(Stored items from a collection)
(** The tree of the grouping test: [db/001.md], [api/002.md] and [003.md]
    under [docs/adr], and [README.md] beside [docs]. *)
Definition grouping_tree : node :=
  Dir 0 [(py "docs", Dir 0 [(py "adr", Dir 0
            [(py "db", Dir 0 [(py "001.md", File (Some (py "# DB Choice")) 0)]);
             (py "api", Dir 0 [(py "002.md", File (Some (py "# API Style")) 0)]);
             (py "003.md", File (Some (py "# Root ADR")) 0)])]);
         (py "README.md",
          File (Some (py "X\n<!--adrlist-->\nOLD\n<!--adrliststop-->\nY")) 0)].

Definition grouping_files : list path :=
  [adr ++ [py "db"; py "001.md"]; adr ++ [py "api"; py "002.md"];
   adr ++ [py "003.md"]].

(** The status a run returns, and whether it printed that nothing was to
    be done. *)
Definition status_of (o : outcome) : option Z :=
  match o with
  | Exit s _ _ => Some s
  | Uncaught _ => None
  end.

Definition tree_of (o : outcome) (fs : node) : node :=
  match o with
  | Exit _ _ fs' => fs'
  | Uncaught _ => fs
  end.

Definition no_changes_needed : list (stream * str) :=
  [(Stdout, CHECK :: py " No changes needed")].

Definition reports_no_change (o : outcome) : bool :=
  match o with
  | Exit _ [(Stdout, msg)] _ => str_eqb msg (CHECK :: py " No changes needed")
  | _ => false
  end.

(** Three trees on which a second run changes the target again. *)

(** The index lies inside the scanned directory and has its only heading
    between the markers. *)
Definition index_inside : node :=
  under_adr [(py "README.md",
              File (Some (py "<!--adrlist-->\n# Decisions\n<!--adrliststop-->\n")) 0);
             (py "001.md", File (Some (py "# First")) 0)].

Definition index_inside_args : args := {|
  src_dir := py "docs/adr";
  target_file := py "docs/adr/README.md";
  marker_start := py "<!--adrlist-->";
  marker_end := py "<!--adrliststop-->";
  exclude := [];
  extensions := py "md,MD";
  sort := SortName;
  no_fail_on_change := false;
  group_by := GroupNone;
  group_depth := 1;
  group_heading_level := 2;
  group_title_case := CaseTitle
|}.

Definition empty_index : node :=
  File (Some (py "<!--adrlist-->\n<!--adrliststop-->\n")) 0.

(** A document whose title holds the end marker. *)
Definition title_with_marker : node :=
  Dir 0 [(py "docs", Dir 0 [(py "adr", Dir 0
            [(py "001.md", File (Some (py "# About <!--adrliststop-->")) 0)])]);
         (py "README.md", empty_index)].

(** A blank document whose name holds a carriage return. *)
Definition name_with_cr : node :=
  Dir 0 [(py "docs", Dir 0 [(py "adr", Dir 0
            [(py "a\rb.md", File (Some []) 0)])]);
         (py "README.md", empty_index)].

(** The same run with [--no-fail-on-change]. *)
Definition quiet (a : args) : args := {|
  src_dir := src_dir a;
  target_file := target_file a;
  marker_start := marker_start a;
  marker_end := marker_end a;
  exclude := exclude a;
  extensions := extensions a;
  sort := sort a;
  no_fail_on_change := true;
  group_by := group_by a;
  group_depth := group_depth a;
  group_heading_level := group_heading_level a;
  group_title_case := group_title_case a
|}.

(** A README without markers. *)
Definition no_markers : node :=
  Dir 0 [(py "docs", Dir 0 [(py "adr", Dir 0 [])]);
         (py "README.md", File (Some (py "# Project\n")) 0)].

(** ** Link text, as markdown needs it *)

(** Every square bracket gets a backslash before it. *)
Definition escape_brackets (title : str) : str :=
  flat_map
    (fun c => if N.eqb c LBRACKET || N.eqb c RBRACKET then [BACKSLASH; c] else [c])
    title.

(** Equality of sort keys. *)
Definition key_eqb (a b : key) : bool :=
  match a, b with
  | KStr s, KStr s' => str_eqb s s'
  | KTime t s, KTime t' s' => (t =? t')%Z && str_eqb s s'
  | _, _ => false
  end.

(** The keys that [sort_key] returns in one sort mode. *)
Definition key_of_mode (mode : sort_mode) (k : key) : Prop :=
  match mode, k with
  | SortMtime, KTime _ _ => True
  | SortPath, KStr _ => True
  | SortName, KStr _ => True
  | _, _ => False
  end.

(** A path segment that is a file or directory name: not empty, not [.]
    or [..], and without a slash. *)
Definition proper_segment (seg : str) : Prop :=
  seg <> [] /\ seg <> py "." /\ seg <> py ".." /\ ~ In SLASH seg.

(** * Properties *)

(** ** Text *)

Lemma str_eqb_spec (a b : str) : reflect (a = b) (str_eqb a b).
Proof.
  revert b; induction a as [|x a IH]; intros [|y b]; simpl;
    try (constructor; congruence).
  destruct (N.eqb_spec x y) as [->|Hxy]; simpl.
  - destruct (IH b) as [->|Hab]; constructor; congruence.
  - constructor; congruence.
Qed.

Lemma str_eqb_eq (a b : str) : str_eqb a b = true <-> a = b.
Proof. destruct (str_eqb_spec a b); split; congruence. Qed.

Lemma str_eqb_refl (a : str) : str_eqb a a = true.
Proof. apply str_eqb_eq; reflexivity. Qed.

Lemma str_eqb_neq (a b : str) : str_eqb a b = false <-> a <> b.
Proof. destruct (str_eqb_spec a b); split; congruence. Qed.

Example replace_test :
  replace_between_markers
    (py "header\n<!--adrlist-->\nOLD\n<!--adrliststop-->\nfooter\n")
    (py "<!--adrlist-->") (py "<!--adrliststop-->") (py "NEW\n")
  = Ok (py "header\n<!--adrlist-->\nNEW\n<!--adrliststop-->\nfooter\n", true).
Proof. vm_compute. reflexivity. Qed.

(** ** Occurrences of a literal *)

Lemma starts_with_app (p r : str) : starts_with p (p ++ r) = true.
Proof. induction p as [|x p IH]; simpl; [reflexivity|]. now rewrite N.eqb_refl. Qed.

Lemma starts_with_inv (p s : str) :
  starts_with p s = true -> s = p ++ skipn (length p) s.
Proof.
  revert s; induction p as [|x p IH]; intros [|y s]; simpl; try easy.
  intros H; apply andb_prop in H as [Hxy Hps].
  apply N.eqb_eq in Hxy; subst y. f_equal. now apply IH.
Qed.

Lemma starts_with_iff (p s : str) :
  starts_with p s = true <-> exists r, s = p ++ r.
Proof.
  split.
  - intros H; eexists; now apply starts_with_inv.
  - intros [r ->]; apply starts_with_app.
Qed.

Lemma skipn_length_app (A : Type) (a b : list A) : skipn (length a) (a ++ b) = b.
Proof. induction a; simpl; auto. Qed.

Lemma firstn_length_app (A : Type) (a b : list A) : firstn (length a) (a ++ b) = a.
Proof. induction a; simpl; [reflexivity|]. now f_equal. Qed.

Lemma eat_starts (s : str) (c : cursor) :
  eat s c =
  if starts_with s (rest c)
  then Some (Cursor (pos c + length s) (last_of (last c) s)
                    (skipn (length s) (rest c)))
  else None.
Proof.
  revert c; induction s as [|x s IH]; intros [p l r]; simpl.
  - now rewrite Nat.add_0_r.
  - destruct r as [|y r]; [reflexivity|].
    destruct (N.eqb_spec x y) as [->|Hxy]; simpl; [|reflexivity].
    rewrite IH; simpl. now rewrite Nat.add_succ_r.
Qed.

Lemma find_Some (b r : str) (n : nat) :
  find b r = Some n ->
  exists mid post,
    r = mid ++ b ++ post /\ length mid = n
    /\ forall m q, r = m ++ b ++ q -> n <= length m.
Proof.
  revert n; induction r as [|x r IH]; intros n; simpl.
  - destruct (starts_with b []) eqn:Hb; [|discriminate].
    intros [= <-]. exists [], []. split; [|split; [reflexivity|intros; lia]].
    apply starts_with_inv in Hb. simpl in *. rewrite Hb at 1.
    destruct b; reflexivity.
  - destruct (starts_with b (x :: r)) eqn:Hb.
    + intros [= <-]. exists [], (skipn (length b) (x :: r)).
      split; [now apply starts_with_inv|]. split; [reflexivity|intros; lia].
    + destruct (find b r) as [k|] eqn:Hf; [|discriminate].
      simpl. intros [= <-].
      destruct (IH k eq_refl) as (mid & post & -> & Hlen & Hmin).
      exists (x :: mid), post. split; [reflexivity|].
      split; [simpl; now rewrite Hlen|].
      intros [|y m] q Hq.
      * simpl in Hq. rewrite Hq, starts_with_app in Hb. discriminate.
      * simpl in Hq. injection Hq as _ Hq. simpl.
        apply Hmin in Hq. lia.
Qed.

Lemma find_None (b r : str) :
  find b r = None -> forall m q, r <> m ++ b ++ q.
Proof.
  induction r as [|x r IH]; simpl.
  - destruct (starts_with b []) eqn:Hb; [discriminate|].
    intros _ [|y m] q Hq; [|discriminate].
    simpl in Hq. rewrite Hq, starts_with_app in Hb. discriminate.
  - destruct (starts_with b (x :: r)) eqn:Hb; [discriminate|].
    destruct (find b r) eqn:Hf; [discriminate|].
    intros _ [|y m] q Hq.
    + simpl in Hq. rewrite Hq, starts_with_app in Hb. discriminate.
    + simpl in Hq. injection Hq as _ Hq. now apply (IH eq_refl m q).
Qed.

(** ** The marker pattern at one position *)

Lemma lazy_any_then_end (b : str) (g : caps) (p : nat) (l : option N) (r : str) :
  first_some (fun c' => run [GClose 2; Lit b] c' g) (cuts_from any_chr p l r) =
  match find b r with
  | Some n => Some (p + n + length b, close_group 2 (p + n) g)
  | None => None
  end.
Proof.
  revert p l; induction r as [|x r IH]; intros p l.
  - simpl. rewrite eat_starts. simpl.
    destruct (starts_with b []); [|reflexivity].
    simpl. now rewrite Nat.add_0_r.
  - cbn [cuts_from any_chr first_some].
    cbn [run]. rewrite eat_starts. cbn [rest pos find].
    destruct (starts_with b (x :: r)).
    + cbn [run pos]. now rewrite Nat.add_0_r.
    + rewrite IH. destruct (find b r) as [n|]; simpl; [|reflexivity].
      do 2 f_equal; [lia|]. f_equal. lia.
Qed.

Lemma run_marker_unfold (a b : str) (c : cursor) :
  run (marker_pattern a b) c no_caps =
  match eat a c with
  | Some c1 =>
      first_some
        (fun c' => run [GClose 2; Lit b] c'
                     (open_group 2 (pos c1)
                        (close_group 1 (pos c1) (open_group 1 (pos c) no_caps))))
        (cuts any_chr c1)
  | None => None
  end.
Proof. reflexivity. Qed.

Lemma try_at_marker (a b : str) (c : cursor) :
  match try_at (marker_pattern a b) c with
  | Some m =>
      starts_with a (rest c) = true
      /\ exists n, find b (skipn (length a) (rest c)) = Some n
                   /\ m_start m = pos c
                   /\ group_start m 1 = pos c
                   /\ m_end m = pos c + length a + n + length b
  | None =>
      starts_with a (rest c) = false
      \/ find b (skipn (length a) (rest c)) = None
  end.
Proof.
  unfold try_at. rewrite run_marker_unfold, eat_starts.
  destruct (starts_with a (rest c)) eqn:Ha; [|now left].
  unfold cuts. cbn [pos last rest]. rewrite lazy_any_then_end.
  destruct (find b _) as [n|] eqn:Hf; [|now right].
  split; [reflexivity|]. exists n. repeat split; reflexivity.
Qed.

Lemma search_marker_sound (a b : str) (t : str) (p : nat) (l : option N) (m : rmatch) :
  search_from (marker_pattern a b) p l t = Some m ->
  exists pre mid post,
    t = pre ++ a ++ mid ++ b ++ post
    /\ group_start m 1 = p + length pre
    /\ m_end m = p + length pre + length a + length mid + length b
    /\ (forall p' m' q', t = p' ++ a ++ m' ++ b ++ q' -> length pre <= length p')
    /\ (forall m' q', mid ++ b ++ post = m' ++ b ++ q' -> length mid <= length m').
Proof.
  revert p l; induction t as [|x t IH]; intros p l; cbn [search_from].
  - pose proof (try_at_marker a b (Cursor p l [])) as H.
    destruct (try_at _ _) as [m0|]; [|discriminate].
    intros [= ->]. cbn [rest pos] in H.
    destruct H as (Ha & n & Hf & _ & Hg & He).
    apply starts_with_inv in Ha.
    apply find_Some in Hf as (mid & post & Hr & Hlen & Hmin).
    exists [], mid, post. simpl. rewrite Ha at 1. rewrite Hr.
    split; [reflexivity|]. split; [lia|]. split; [lia|].
    split; [intros; lia|]. intros m' q' Hq. rewrite <- Hr in Hq.
    apply Hmin in Hq. lia.
  - pose proof (try_at_marker a b (Cursor p l (x :: t))) as H.
    destruct (try_at _ _) as [m0|].
    + intros [= ->]. cbn [rest pos] in H.
      destruct H as (Ha & n & Hf & _ & Hg & He).
      apply starts_with_inv in Ha.
      apply find_Some in Hf as (mid & post & Hr & Hlen & Hmin).
      exists [], mid, post. simpl. rewrite Ha at 1. rewrite Hr.
      split; [reflexivity|]. split; [lia|]. split; [lia|].
      split; [intros; lia|]. intros m' q' Hq. rewrite <- Hr in Hq.
      apply Hmin in Hq. lia.
    + intros Hs. apply IH in Hs as (pre & mid & post & -> & Hg & He & Hp & Hm).
      exists (x :: pre), mid, post. simpl.
      split; [reflexivity|]. split; [lia|]. split; [lia|]. split; [|exact Hm].
      intros [|y p'] m' q' Hq.
      * exfalso. simpl in Hq. cbn [rest] in H. destruct H as [H|H].
        -- rewrite Hq, starts_with_app in H. discriminate.
        -- rewrite Hq, skipn_length_app in H. exact (find_None _ _ H m' q' eq_refl).
      * simpl in Hq. injection Hq as _ Hq. apply Hp in Hq. simpl. lia.
Qed.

[Task to complete]:
Return a word-for-word copy of the lines above from the one holding "Definition escape_brackets (title" through the one holding "Lemma str_eqb_eq (a", with both of them included and nothing besides.

[Written response]:
Definition escape_brackets (title : str) : str :=
  flat_map
    (fun c => if N.eqb c LBRACKET || N.eqb c RBRACKET then [BACKSLASH; c] else [c])
    title.

(** Equality of sort keys. *)
Definition key_eqb (a b : key) : bool :=
  match a, b with
  | KStr s, KStr s' => str_eqb s s'
  | KTime t s, KTime t' s' => (t =? t')%Z && str_eqb s s'
  | _, _ => false
  end.

(** The keys that [sort_key] returns in one sort mode. *)
Definition key_of_mode (mode : sort_mode) (k : key) : Prop :=
  match mode, k with
  | SortMtime, KTime _ _ => True
  | SortPath, KStr _ => True
  | SortName, KStr _ => True
  | _, _ => False
  end.

(** A path segment that is a file or directory name: not empty, not [.]
    or [..], and without a slash. *)
Definition proper_segment (seg : str) : Prop :=
  seg <> [] /\ seg <> py "." /\ seg <> py ".." /\ ~ In SLASH seg.

(** * Properties *)

(** ** Text *)

Lemma str_eqb_spec (a b : str) : reflect (a = b) (str_eqb a b).
Proof.
  revert b; induction a as [|x a IH]; intros [|y b]; simpl;
    try (constructor; congruence).
  destruct (N.eqb_spec x y) as [->|Hxy]; simpl.
  - destruct (IH b) as [->|Hab]; constructor; congruence.
  - constructor; congruence.
Qed.

Lemma str_eqb_eq (a b : str) : str_eqb a b = true <-> a = b.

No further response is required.